= What the exercise asks =
The answer must restate every entry exactly as it appears.
--
(* ===== verification/Generator.v ===== *)
(** * [include/generator.hpp]: lazy sequences

    The body of a generator is the sequence of values it yields and how it
    ends.  A coroutine handle points to the frame: what is left of the body, the
    value last yielded, the stored exception, and whether it is at its final
    suspend point.  [generator] objects share the frame with their iterators, so
    the frame is a state of its own.  [None] results are undefined behaviour:
    resuming a finished coroutine, or [std::terminate]. *)

From S2P Require Import Prelude.

Section generator.
Context {T : Type}.

Inductive body :=
| Yield (v : T) (k : body)
| EndReturn
| EndThrow (e : nat).

(** The coroutine frame with its promise. *)
Record frame := mk_frame {
  rest : body;
  m_value_ptr : option T;
  m_exception : option nat;
  finished : bool
}.

(** A fresh frame: suspended at its start. *)
Definition frame_init (b : body) : frame := mk_frame b None None false.

(** [m_handle.resume()]: to the next [co_yield] or to the end. *)
Definition resume (f : frame) : option frame :=
  if finished f then None
  else Some match rest f with
            | Yield v k => mk_frame k (Some v) (m_exception f) false
            | EndReturn => mk_frame EndReturn (m_value_ptr f) (m_exception f) true
            | EndThrow e => mk_frame (EndThrow e) (m_value_ptr f) (Some e) true
            end.

(** What a call gives: it returns, or rethrows the stored exception. *)
Inductive outcome := Normal | Rethrown (e : nat).

Definition try_rethrow (f : frame) : outcome :=
  match m_exception f with Some e => Rethrown e | None => Normal end.

(** A [generator] object: its handle (present or null) and [m_init_begin]. *)
Record generator := mk_generator { has_handle : bool; m_init_begin : bool }.

Definition generator_init : generator := mk_generator true false.

(** [generator(generator &&other)]: only the handle is taken over. *)
Definition move_ctor (other : generator) : generator * generator :=
  (mk_generator (has_handle other) false, mk_generator false (m_init_begin other)).

(** [begin()] *)
Definition begin (g : generator) (f : frame) : option (outcome * generator * frame) :=
  if negb (has_handle g) then None
  else if negb (m_init_begin g) then
    f ← resume f;
    Some (try_rethrow f, mk_generator (has_handle g) true, f)
  else Some (Normal, g, f).

(** [operator==(sential)], [operator++] and [operator*] of an iterator. *)
Definition at_end (f : frame) : bool := finished f.

Definition increment (f : frame) : option (outcome * frame) :=
  f ← resume f; Some (try_rethrow f, f).

Definition deref (f : frame) : option T := m_value_ptr f.

(** [operator++(int)]: [return ++( *this)], so the copy that is returned refers to
    the same frame, already resumed. *)
Definition post_increment (f : frame) : option (outcome * frame) := increment f.

(** A default-constructed iterator has no handle; [end()] is a tag. *)
Definition iterator_at_end (has_handle : bool) (f : frame) : bool := negb has_handle || finished f.

(** [~generator()] on the frames of a program, of which [None] is destroyed;
    the result is [None] when a frame is destroyed twice. *)
Definition destructor (g : generator) (f : option frame) : option (option frame) :=
  if has_handle g then (_ ← f; Some None) else Some f.

(** [for (auto &v : g) ...]: the values visited and how the loop ended. *)
Fixpoint visit (fuel : nat) (f : frame) : option (list T * outcome) :=
  if at_end f then Some ([], Normal)
  else match fuel with
       | O => None
       | S fuel =>
           v ← deref f;
           '(o, f) ← increment f;
           match o with
           | Rethrown e => Some ([v], Rethrown e)
           | Normal => '(l, o) ← visit fuel f; Some (v :: l, o)
           end
       end.

Definition range_for (fuel : nat) (g : generator) (f : frame) : option (list T * outcome) :=
  '(o, g, f) ← begin g f;
  match o with
  | Rethrown e => Some ([], Rethrown e)
  | Normal => visit fuel f
  end.

(** ** What a body stands for *)

Fixpoint yields (b : body) : list T :=
  match b with Yield v k => v :: yields k | _ => [] end.

Fixpoint ending (b : body) : outcome :=
  match b with Yield _ k => ending k | EndReturn => Normal | EndThrow e => Rethrown e end.

(** The body yields [l] and then ends with [o]. *)
Lemma visit_ok b v fuel :
  length (yields b) < fuel ->
  visit fuel (mk_frame b (Some v) None false) = Some (v :: yields b, ending b).
Proof.
  revert v fuel. induction b as [w b IH | | e]; intros v [|fuel] Hf; simpl in Hf; try lia.
  - cbn [visit at_end finished deref m_value_ptr increment resume rest m_exception]. simpl.
    by rewrite IH by lia.
  - by destruct fuel.
  - by destruct fuel.
Qed.

(** C40: a range-for loop over a generator visits exactly the values its body
    yields, in order and each once, and ends the way the body ends: normally, or
    with the exception the body threw, after the values yielded before it. *)
Theorem range_for_visits_yields b fuel :
  length (yields b) <= fuel ->
  range_for fuel generator_init (frame_init b) = Some (yields b, ending b).
Proof.
  intros Hf. unfold range_for, begin, resume. destruct b as [v b | | e]; simpl in *; [|by destruct fuel|done].
  apply visit_ok. lia.
Qed.

(** [begin()] starts the body once: a second call changes nothing. *)
Lemma begin_again b g f :
  begin generator_init (frame_init b) = Some (Normal, g, f) -> begin g f = Some (Normal, g, f).
Proof. unfold begin, resume. destruct b; simpl; intros; by simplify_eq. Qed.

(** [*it++] gives the value after the one the iterator was at. *)
Lemma post_increment_skips v w b :
  exists f, post_increment (mk_frame (Yield w b) (Some v) None false) = Some (Normal, f) /\ deref f = Some w.
Proof. eexists. by split. Qed.

(** Of a generator and the one it was moved to, exactly one destroys the frame,
    in whichever order they go. *)
Lemma moved_generator_destroyed_once g f :
  has_handle g = true ->
  let '(new, old) := move_ctor g in
  (destructor new (Some f) ≫= destructor old) = Some None /\
  (destructor old (Some f) ≫= destructor new) = Some None.
Proof. intros H. unfold destructor. simpl. by rewrite H. Qed.

(** A generator that is moved after its first [begin()] loses its place: the
    new object's [begin()] resumes the body again, and its loop misses the first
    value. *)
Theorem moved_generator_skips v w b fuel g f :
  length (yields (Yield w b)) <= fuel ->
  begin generator_init (frame_init (Yield v (Yield w b))) = Some (Normal, g, f) ->
  range_for fuel (move_ctor g).1 f = Some (yields (Yield w b), ending b).
Proof.
  intros Hf H. unfold begin, resume in H. simpl in H. simplify_eq/=.
  unfold range_for, begin, resume. simpl. apply visit_ok. simpl in Hf. lia.
Qed.
End generator.

Lemma range_for_visits_yields_witness :
  range_for 5 generator_init (frame_init (Yield 1 (Yield 2 (EndThrow 9)))) = Some ([1; 2], Rethrown 9).
Proof. apply (range_for_visits_yields (Yield 1 (Yield 2 (EndThrow 9)))). simpl. lia. Defined.

Lemma moved_generator_skips_witness :
  exists g f, begin generator_init (frame_init (Yield 1 (Yield 2 EndReturn))) = Some (Normal, g, f) /\
    range_for 5 (move_ctor g).1 f = Some ([2], Normal).
Proof.
  do 2 eexists. split; [reflexivity|].
  apply (moved_generator_skips 1 2 EndReturn 5 (mk_generator true true)); [simpl; lia | reflexivity].
Defined.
--
= Exercise solution =
(* ===== verification/Generator.v ===== *)
(** * [include/generator.hpp]: lazy sequences

    The body of a generator is the sequence of values it yields and how it
    ends.  A coroutine handle points to the frame: what is left of the body, the
    value last yielded, the stored exception, and whether it is at its final
    suspend point.  [generator] objects share the frame with their iterators, so
    the frame is a state of its own.  [None] results are undefined behaviour:
    resuming a finished coroutine, or [std::terminate]. *)

From S2P Require Import Prelude.

Section generator.
Context {T : Type}.

Inductive body :=
| Yield (v : T) (k : body)
| EndReturn
| EndThrow (e : nat).

(** The coroutine frame with its promise. *)
Record frame := mk_frame {
  rest : body;
  m_value_ptr : option T;
  m_exception : option nat;
  finished : bool
}.

(** A fresh frame: suspended at its start. *)
Definition frame_init (b : body) : frame := mk_frame b None None false.

(** [m_handle.resume()]: to the next [co_yield] or to the end. *)
Definition resume (f : frame) : option frame :=
  if finished f then None
  else Some match rest f with
            | Yield v k => mk_frame k (Some v) (m_exception f) false
            | EndReturn => mk_frame EndReturn (m_value_ptr f) (m_exception f) true
            | EndThrow e => mk_frame (EndThrow e) (m_value_ptr f) (Some e) true
            end.

(** What a call gives: it returns, or rethrows the stored exception. *)
Inductive outcome := Normal | Rethrown (e : nat).

Definition try_rethrow (f : frame) : outcome :=
  match m_exception f with Some e => Rethrown e | None => Normal end.

(** A [generator] object: its handle (present or null) and [m_init_begin]. *)
Record generator := mk_generator { has_handle : bool; m_init_begin : bool }.

Definition generator_init : generator := mk_generator true false.

(** [generator(generator &&other)]: only the handle is taken over. *)
Definition move_ctor (other : generator) : generator * generator :=
  (mk_generator (has_handle other) false, mk_generator false (m_init_begin other)).

(** [begin()] *)
Definition begin (g : generator) (f : frame) : option (outcome * generator * frame) :=
  if negb (has_handle g) then None
  else if negb (m_init_begin g) then
    f ← resume f;
    Some (try_rethrow f, mk_generator (has_handle g) true, f)
  else Some (Normal, g, f).

(** [operator==(sential)], [operator++] and [operator*] of an iterator. *)
Definition at_end (f : frame) : bool := finished f.

Definition increment (f : frame) : option (outcome * frame) :=
  f ← resume f; Some (try_rethrow f, f).

Definition deref (f : frame) : option T := m_value_ptr f.

(** [operator++(int)]: [return ++( *this)], so the copy that is returned refers to
    the same frame, already resumed. *)
Definition post_increment (f : frame) : option (outcome * frame) := increment f.

(** A default-constructed iterator has no handle; [end()] is a tag. *)
Definition iterator_at_end (has_handle : bool) (f : frame) : bool := negb has_handle || finished f.

(** [~generator()] on the frames of a program, of which [None] is destroyed;
    the result is [None] when a frame is destroyed twice. *)
Definition destructor (g : generator) (f : option frame) : option (option frame) :=
  if has_handle g then (_ ← f; Some None) else Some f.

(** [for (auto &v : g) ...]: the values visited and how the loop ended. *)
Fixpoint visit (fuel : nat) (f : frame) : option (list T * outcome) :=
  if at_end f then Some ([], Normal)
  else match fuel with
       | O => None
       | S fuel =>
           v ← deref f;
           '(o, f) ← increment f;
           match o with
           | Rethrown e => Some ([v], Rethrown e)
           | Normal => '(l, o) ← visit fuel f; Some (v :: l, o)
           end
       end.

Definition range_for (fuel : nat) (g : generator) (f : frame) : option (list T * outcome) :=
  '(o, g, f) ← begin g f;
  match o with
  | Rethrown e => Some ([], Rethrown e)
  | Normal => visit fuel f
  end.

(** ** What a body stands for *)

Fixpoint yields (b : body) : list T :=
  match b with Yield v k => v :: yields k | _ => [] end.

Fixpoint ending (b : body) : outcome :=
  match b with Yield _ k => ending k | EndReturn => Normal | EndThrow e => Rethrown e end.

(** The body yields [l] and then ends with [o]. *)
Lemma visit_ok b v fuel :
  length (yields b) < fuel ->
  visit fuel (mk_frame b (Some v) None false) = Some (v :: yields b, ending b).
Proof.
  revert v fuel. induction b as [w b IH | | e]; intros v [|fuel] Hf; simpl in Hf; try lia.
  - cbn [visit at_end finished deref m_value_ptr increment resume rest m_exception]. simpl.
    by rewrite IH by lia.
  - by destruct fuel.
  - by destruct fuel.
Qed.

(** C40: a range-for loop over a generator visits exactly the values its body
    yields, in order and each once, and ends the way the body ends: normally, or
    with the exception the body threw, after the values yielded before it. *)
Theorem range_for_visits_yields b fuel :
  length (yields b) <= fuel ->
  range_for fuel generator_init (frame_init b) = Some (yields b, ending b).
Proof.
  intros Hf. unfold range_for, begin, resume. destruct b as [v b | | e]; simpl in *; [|by destruct fuel|done].
  apply visit_ok. lia.
Qed.

(** [begin()] starts the body once: a second call changes nothing. *)
Lemma begin_again b g f :
  begin generator_init (frame_init b) = Some (Normal, g, f) -> begin g f = Some (Normal, g, f).
Proof. unfold begin, resume. destruct b; simpl; intros; by simplify_eq. Qed.

(** [*it++] gives the value after the one the iterator was at. *)
Lemma post_increment_skips v w b :
  exists f, post_increment (mk_frame (Yield w b) (Some v) None false) = Some (Normal, f) /\ deref f = Some w.
Proof. eexists. by split. Qed.

(** Of a generator and the one it was moved to, exactly one destroys the frame,
    in whichever order they go. *)
Lemma moved_generator_destroyed_once g f :
  has_handle g = true ->
  let '(new, old) := move_ctor g in
  (destructor new (Some f) ≫= destructor old) = Some None /\
  (destructor old (Some f) ≫= destructor new) = Some None.
Proof. intros H. unfold destructor. simpl. by rewrite H. Qed.

(** A generator that is moved after its first [begin()] loses its place: the
    new object's [begin()] resumes the body again, and its loop misses the first
    value. *)
Theorem moved_generator_skips v w b fuel g f :
  length (yields (Yield w b)) <= fuel ->
  begin generator_init (frame_init (Yield v (Yield w b))) = Some (Normal, g, f) ->
  range_for fuel (move_ctor g).1 f = Some (yields (Yield w b), ending b).
Proof.
  intros Hf H. unfold begin, resume in H. simpl in H. simplify_eq/=.
  unfold range_for, begin, resume. simpl. apply visit_ok. simpl in Hf. lia.
Qed.
End generator.

Lemma range_for_visits_yields_witness :
  range_for 5 generator_init (frame_init (Yield 1 (Yield 2 (EndThrow 9)))) = Some ([1; 2], Rethrown 9).
Proof. apply (range_for_visits_yields (Yield 1 (Yield 2 (EndThrow 9)))). simpl. lia. Defined.

Lemma moved_generator_skips_witness :
  exists g f, begin generator_init (frame_init (Yield 1 (Yield 2 EndReturn))) = Some (Normal, g, f) /\
    range_for 5 (move_ctor g).1 f = Some ([2], Normal).
Proof.
  do 2 eexists. split; [reflexivity|].
  apply (moved_generator_skips 1 2 EndReturn 5 (mk_generator true true)); [simpl; lia | reflexivity].
Defined.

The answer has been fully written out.